[Items from a dataset]
☆ ☆ ☆

(* ===== verification/Text.v ===== *)
(** * Text: Rust's [str] as the program uses it

    A [str] is the byte string it is in memory: Rocq's [string], whose characters are
    bytes.  [len] is the number of bytes, [chars] decodes UTF-8, [trim] removes Unicode
    white space at both ends.  [from_utf8] is [core::str::from_utf8], with the
    [valid_up_to] offset of its error, because the JSON parser reports it. *)

From Stdlib Require Import ZArith Lia Ascii String.
From S2P Require Import Prelude.

Local Open Scope Z_scope.

(** ** Bytes and strings *)

Definition byte_of_ascii (a : ascii) : Z := Z.of_N (N_of_ascii a).
Definition ascii_of_byte (z : Z) : ascii := ascii_of_N (Z.to_N z).

(** [s.as_bytes()] *)
Definition as_bytes (s : string) : list Z := map byte_of_ascii (list_ascii_of_string s).

(** The string with the given bytes. *)
Definition of_bytes (l : list Z) : string :=
  string_of_list_ascii (map ascii_of_byte l).

(** [s.len()] *)
Definition len (s : string) : Z := Z.of_nat (String.length s).

(** [s.is_empty()] *)
Definition is_empty (s : string) : bool := (s =? "")%string.

(** ** UTF-8 *)

Definition between (lo x hi : Z) : bool := (lo <=? x) && (x <=? hi).
Definition is_cont (b : Z) : bool := between 128 b 191.

(** Second byte of a three-byte sequence, by its first byte. *)
Definition second3 (b0 b1 : Z) : bool :=
  if b0 =? 224 then between 160 b1 191
  else if between 225 b0 236 then is_cont b1
  else if b0 =? 237 then between 128 b1 159
  else is_cont b1.

(** Second byte of a four-byte sequence, by its first byte. *)
Definition second4 (b0 b1 : Z) : bool :=
  if b0 =? 240 then between 144 b1 191
  else if between 241 b0 243 then is_cont b1
  else between 128 b1 143.

(** One more character of [w] bytes in front of what the rest decodes to. *)
Definition utf8_cons (c : Z) (w : nat) (r : result nat (list Z)) : result nat (list Z) :=
  match r with Ok cs => Ok (c :: cs) | Err n => Err (w + n)%nat end.

(** [core::str::from_utf8]: the characters, or [valid_up_to]. *)
Fixpoint from_utf8 (l : list Z) : result nat (list Z) :=
  match l with
  | [] => Ok []
  | b0 :: l1 =>
      if between 0 b0 127 then utf8_cons b0 1 (from_utf8 l1)
      else if between 194 b0 223 then
        match l1 with
        | b1 :: l2 =>
            if is_cont b1 then utf8_cons ((b0 - 192) * 64 + (b1 - 128)) 2 (from_utf8 l2)
            else Err 0%nat
        | _ => Err 0%nat
        end
      else if between 224 b0 239 then
        match l1 with
        | b1 :: b2 :: l3 =>
            if second3 b0 b1 && is_cont b2
            then utf8_cons ((b0 - 224) * 4096 + (b1 - 128) * 64 + (b2 - 128)) 3 (from_utf8 l3)
            else Err 0%nat
        | _ => Err 0%nat
        end
      else if between 240 b0 244 then
        match l1 with
        | b1 :: b2 :: b3 :: l4 =>
            if second4 b0 b1 && is_cont b2 && is_cont b3
            then utf8_cons ((b0 - 240) * 262144 + (b1 - 128) * 4096 + (b2 - 128) * 64
                              + (b3 - 128)) 4 (from_utf8 l4)
            else Err 0%nat
        | _ => Err 0%nat
        end
      else Err 0%nat
  end.

(** A Unicode scalar value: what a Rust [char] holds. *)
Definition is_char (c : Z) : bool := between 0 c 55295 || between 57344 c 1114111.

(** [char::encode_utf8] *)
Definition encode_char (c : Z) : list Z :=
  if c <? 128 then [c]
  else if c <? 2048 then [192 + c / 64; 128 + c mod 64]
  else if c <? 65536 then [224 + c / 4096; 128 + (c / 64) mod 64; 128 + c mod 64]
  else [240 + c / 262144; 128 + (c / 4096) mod 64; 128 + (c / 64) mod 64; 128 + c mod 64].

Definition encode_chars (cs : list Z) : list Z := flat_map encode_char cs.

(** [s.chars()]; a [str] always is valid UTF-8. *)
Definition chars (s : string) : list Z :=
  match from_utf8 (as_bytes s) with Ok cs => cs | Err _ => [] end.

Definition of_chars (cs : list Z) : string := of_bytes (encode_chars cs).

(** [core::str::from_utf8(bytes).is_ok()]: the type invariant of [str]. *)
Definition valid_str (s : string) : bool := is_ok (from_utf8 (as_bytes s)).

(** [char::is_whitespace]: the Unicode property White_Space. *)
Definition is_whitespace (c : Z) : bool :=
  between 9 c 13 || (c =? 32) || (c =? 133) || (c =? 160) || (c =? 5760)
  || between 8192 c 8202 || (c =? 8232) || (c =? 8233) || (c =? 8239) || (c =? 8287)
  || (c =? 12288).

Fixpoint drop_white (cs : list Z) : list Z :=
  match cs with
  | c :: cs' => if is_whitespace c then drop_white cs' else cs
  | [] => []
  end.

(** [s.trim()] *)
Definition trim (s : string) : string :=
  of_chars (rev (drop_white (rev (drop_white (chars s))))).

(** [u8::is_ascii_whitespace] *)
Definition is_ascii_whitespace (b : Z) : bool :=
  (b =? 32) || (b =? 9) || (b =? 10) || (b =? 12) || (b =? 13).

Definition ascii_lower (b : Z) : Z := if between 65 b 90 then b + 32 else b.

(** [a.eq_ignore_ascii_case(b)] *)
Definition eq_ignore_ascii_case (a b : string) : bool :=
  bytes_eqb (map ascii_lower (as_bytes a)) (map ascii_lower (as_bytes b)).

(** [s.starts_with(p)] *)
Definition starts_with (p s : string) : bool := String.prefix p s.

(** [s.strip_prefix(p)] *)
Definition strip_prefix (p s : string) : option string :=
  if String.prefix p s
  then Some (String.substring (String.length p) (String.length s - String.length p) s)
  else None.

(** [s.contains(c)] for one ASCII character *)
Definition contains_byte (c : Z) (s : string) : bool := existsb (Z.eqb c) (as_bytes s).

(** [s.rsplit_once(c)] for one ASCII character: split at its last occurrence. *)
Fixpoint split_last (c : ascii) (s : string) : option (string * string) :=
  match s with
  | EmptyString => None
  | String a s' =>
      match split_last c s' with
      | Some (l, r) => Some (String a l, r)
      | None => if Ascii.eqb a c then Some (EmptyString, s') else None
      end
  end.

(** [s.split(c).next()] for one ASCII character: what comes before its first
    occurrence. *)
Fixpoint before_first (c : ascii) (s : string) : string :=
  match s with
  | EmptyString => EmptyString
  | String a s' => if Ascii.eqb a c then EmptyString else String a (before_first c s')
  end.

(** ** Lemmas: bytes *)

Lemma byte_of_ascii_is_byte a : is_byte (byte_of_ascii a).
Proof. unfold is_byte, byte_of_ascii. pose proof (N_ascii_bounded a). lia. Qed.

Lemma byte_of_ascii_of_byte z : is_byte z -> byte_of_ascii (ascii_of_byte z) = z.
Proof.
  unfold is_byte, byte_of_ascii, ascii_of_byte. intros H.
  rewrite N_ascii_embedding by lia. lia.
Qed.

Lemma ascii_of_byte_of_ascii a : ascii_of_byte (byte_of_ascii a) = a.
Proof. unfold byte_of_ascii, ascii_of_byte. by rewrite N2Z.id, ascii_N_embedding. Qed.

Lemma as_bytes_is_byte s : Forall is_byte (as_bytes s).
Proof.
  unfold as_bytes. apply Forall_forall. intros z Hz.
  apply list_elem_of_In, in_map_iff in Hz as [a [<- _]]. apply byte_of_ascii_is_byte.
Qed.

Lemma of_as_bytes s : of_bytes (as_bytes s) = s.
Proof.
  unfold of_bytes, as_bytes. rewrite map_map.
  rewrite (map_ext _ id) by apply ascii_of_byte_of_ascii.
  rewrite map_id. apply string_of_list_ascii_of_string.
Qed.

Lemma as_of_bytes l : Forall is_byte l -> as_bytes (of_bytes l) = l.
Proof.
  intros H. unfold of_bytes, as_bytes. rewrite list_ascii_of_string_of_list_ascii, map_map.
  induction H; cbn; [done|]. rewrite byte_of_ascii_of_byte by done. by f_equal.
Qed.

Lemma as_bytes_inj s t : as_bytes s = as_bytes t -> s = t.
Proof. intros H. by rewrite <- (of_as_bytes s), H, of_as_bytes. Qed.

Lemma of_bytes_app l k : of_bytes (l ++ k) = (of_bytes l ++ of_bytes k)%string.
Proof. unfold of_bytes. induction l as [|a l IH]; cbn; [done|]. by rewrite IH. Qed.

Lemma as_bytes_app s t : as_bytes (s ++ t) = as_bytes s ++ as_bytes t.
Proof.
  unfold as_bytes. induction s as [|a s IH]; [done|].
  change (String a s ++ t)%string with (String a (s ++ t)). cbn. by rewrite IH.
Qed.

Lemma length_as_bytes s : length (as_bytes s) = String.length s.
Proof. unfold as_bytes. rewrite length_map. induction s; cbn; auto. Qed.

Lemma prefix_append p s : String.prefix p (p ++ s) = true.
Proof.
  induction p as [|a p IH]; [by destruct s|].
  change (String a p ++ s)%string with (String a (p ++ s)). cbn [String.prefix].
  by destruct (ascii_dec a a).
Qed.

Lemma substring_all s : String.substring 0 (String.length s) s = s.
Proof. induction s as [|a s IH]; cbn; [done|]. by rewrite IH. Qed.

Lemma substring_append p s n :
  String.substring (String.length p) n (p ++ s) = String.substring 0 n s.
Proof.
  induction p as [|a p IH]; [done|].
  change (String a p ++ s)%string with (String a (p ++ s)). apply IH.
Qed.

Lemma length_append p s : String.length (p ++ s) = (String.length p + String.length s)%nat.
Proof.
  induction p as [|a p IH]; [done|].
  change (String a p ++ s)%string with (String a (p ++ s)). cbn. by rewrite IH.
Qed.

Lemma strip_prefix_app p s : strip_prefix p (p ++ s) = Some s.
Proof.
  unfold strip_prefix. rewrite prefix_append, length_append, substring_append.
  replace (String.length p + String.length s - String.length p)%nat
    with (String.length s) by lia.
  by rewrite substring_all.
Qed.

(** ** Lemmas: UTF-8 *)

Local Ltac Zify.zify_post_hook ::= Z.div_mod_to_equations.

Lemma encode_char_bytes c : is_char c = true -> Forall is_byte (encode_char c).
Proof.
  unfold is_char, between, encode_char, is_byte. intros H.
  repeat case_match; repeat constructor; lia.
Qed.

Lemma encode_chars_bytes cs :
  forallb is_char cs = true -> Forall is_byte (encode_chars cs).
Proof.
  induction cs as [|c cs IH]; cbn; [constructor|]. intros [Hc Hcs]%andb_true_iff.
  apply Forall_app. eauto using encode_char_bytes.
Qed.

Ltac decide_ifs :=
  repeat match goal with
  | |- context [if ?b then _ else _] =>
      lazymatch b with context [if _ then _ else _] => fail | _ => idtac end;
      first [ replace b with true by lia | replace b with false by lia ]
  end.

Lemma second3_encode c :
  2048 <= c < 65536 -> is_char c = true ->
  second3 (224 + c / 4096) (128 + (c / 64) mod 64) = true.
Proof.
  unfold is_char, second3, is_cont, between. intros H1 H2.
  repeat case_match; lia.
Qed.

Lemma second4_encode c :
  65536 <= c -> is_char c = true ->
  second4 (240 + c / 262144) (128 + (c / 4096) mod 64) = true.
Proof.
  unfold is_char, second4, is_cont, between. intros H1 H2.
  repeat case_match; lia.
Qed.

Lemma from_utf8_encode_char c l :
  is_char c = true ->
  from_utf8 (encode_char c ++ l) =
  utf8_cons c (length (encode_char c)) (from_utf8 l).
Proof.
  intros H. assert (0 <= c <= 1114111) by (unfold is_char, between in H; lia).
  unfold encode_char.
  destruct (Z.ltb_spec c 128) as [H1|H1];
    [|destruct (Z.ltb_spec c 2048) as [H2|H2];
      [|destruct (Z.ltb_spec c 65536) as [H3|H3]]];
    cbn [app length from_utf8];
    rewrite ?second3_encode, ?second4_encode by (done || lia);
    unfold is_cont, between; cbn [andb]; decide_ifs; f_equal; lia.
Qed.

Lemma from_utf8_encode cs l :
  forallb is_char cs = true ->
  from_utf8 (encode_chars cs ++ l) =
  match from_utf8 l with
  | Ok k => Ok (cs ++ k)
  | Err n => Err (length (encode_chars cs) + n)%nat
  end.
Proof.
  induction cs as [|c cs IH]; intros H.
  - cbn. by destruct (from_utf8 l).
  - apply andb_true_iff in H as [Hc Hcs].
    change (encode_chars (c :: cs)) with (encode_char c ++ encode_chars cs).
    rewrite <- app_assoc, from_utf8_encode_char, IH by done.
    rewrite length_app. destruct (from_utf8 l); cbn; [done|].
    f_equal. lia.
Qed.

Lemma utf8_cons_Ok c w r k :
  utf8_cons c w r = Ok k -> exists cs, r = Ok cs /\ k = c :: cs.
Proof. destruct r; cbn; [|done]. intros [= <-]. eauto. Qed.

Lemma from_utf8_sound l cs :
  from_utf8 l = Ok cs -> encode_chars cs = l /\ forallb is_char cs = true.
Proof.
  revert cs. induction l as [l IH] using (well_founded_induction
    (well_founded_ltof _ (@length Z))). intros cs H.
  destruct l as [|b0 l1]; cbn [from_utf8] in H; [by injection H as <-|].
  repeat match type of H with
  | Err _ = _ => discriminate H
  | context [match ?x with _ => _ end] => destruct x eqn:?
  end; apply utf8_cons_Ok in H as [ds [Hds ->]];
  (apply IH in Hds as [<- Hv]; [|unfold ltof; cbn; lia]); clear IH;
  unfold second3, second4, is_cont, between in *;
  repeat match goal with
  | H : context [if ?b then _ else _] |- _ => destruct b eqn:?
  end;
  (split; [|cbn; rewrite Hv; unfold is_char, between; lia]);
  cbn [encode_chars flat_map]; unfold encode_char;
  repeat match goal with
  | |- context [if ?b then _ else _] =>
      first [ replace b with true by lia | replace b with false by lia ]
  end; cbn [app]; repeat (apply (f_equal2 cons); [lia|]); done.
Qed.

Lemma chars_of_chars cs : forallb is_char cs = true -> chars (of_chars cs) = cs.
Proof.
  intros H. unfold chars, of_chars. rewrite as_of_bytes by by apply encode_chars_bytes.
  rewrite <- (app_nil_r (encode_chars cs)), from_utf8_encode by done.
  cbn. apply app_nil_r.
Qed.

Lemma of_chars_chars s : valid_str s = true -> of_chars (chars s) = s.
Proof.
  unfold valid_str, chars, of_chars. destruct (from_utf8 (as_bytes s)) eqn:E; [|done].
  intros _. apply from_utf8_sound in E as [-> _]. apply of_as_bytes.
Qed.

Lemma chars_valid s : forallb is_char (chars s) = true.
Proof. unfold chars. destruct (from_utf8 (as_bytes s)) eqn:E; [by apply from_utf8_sound in E as [_ ?]|done]. Qed.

☆ ☆ ☆

### Work order
Given the word "Ltac", show every line of the records that contains it.

### Problem solution
Local Ltac Zify.zify_post_hook ::= Z.div_mod_to_equations.
Ltac decide_ifs :=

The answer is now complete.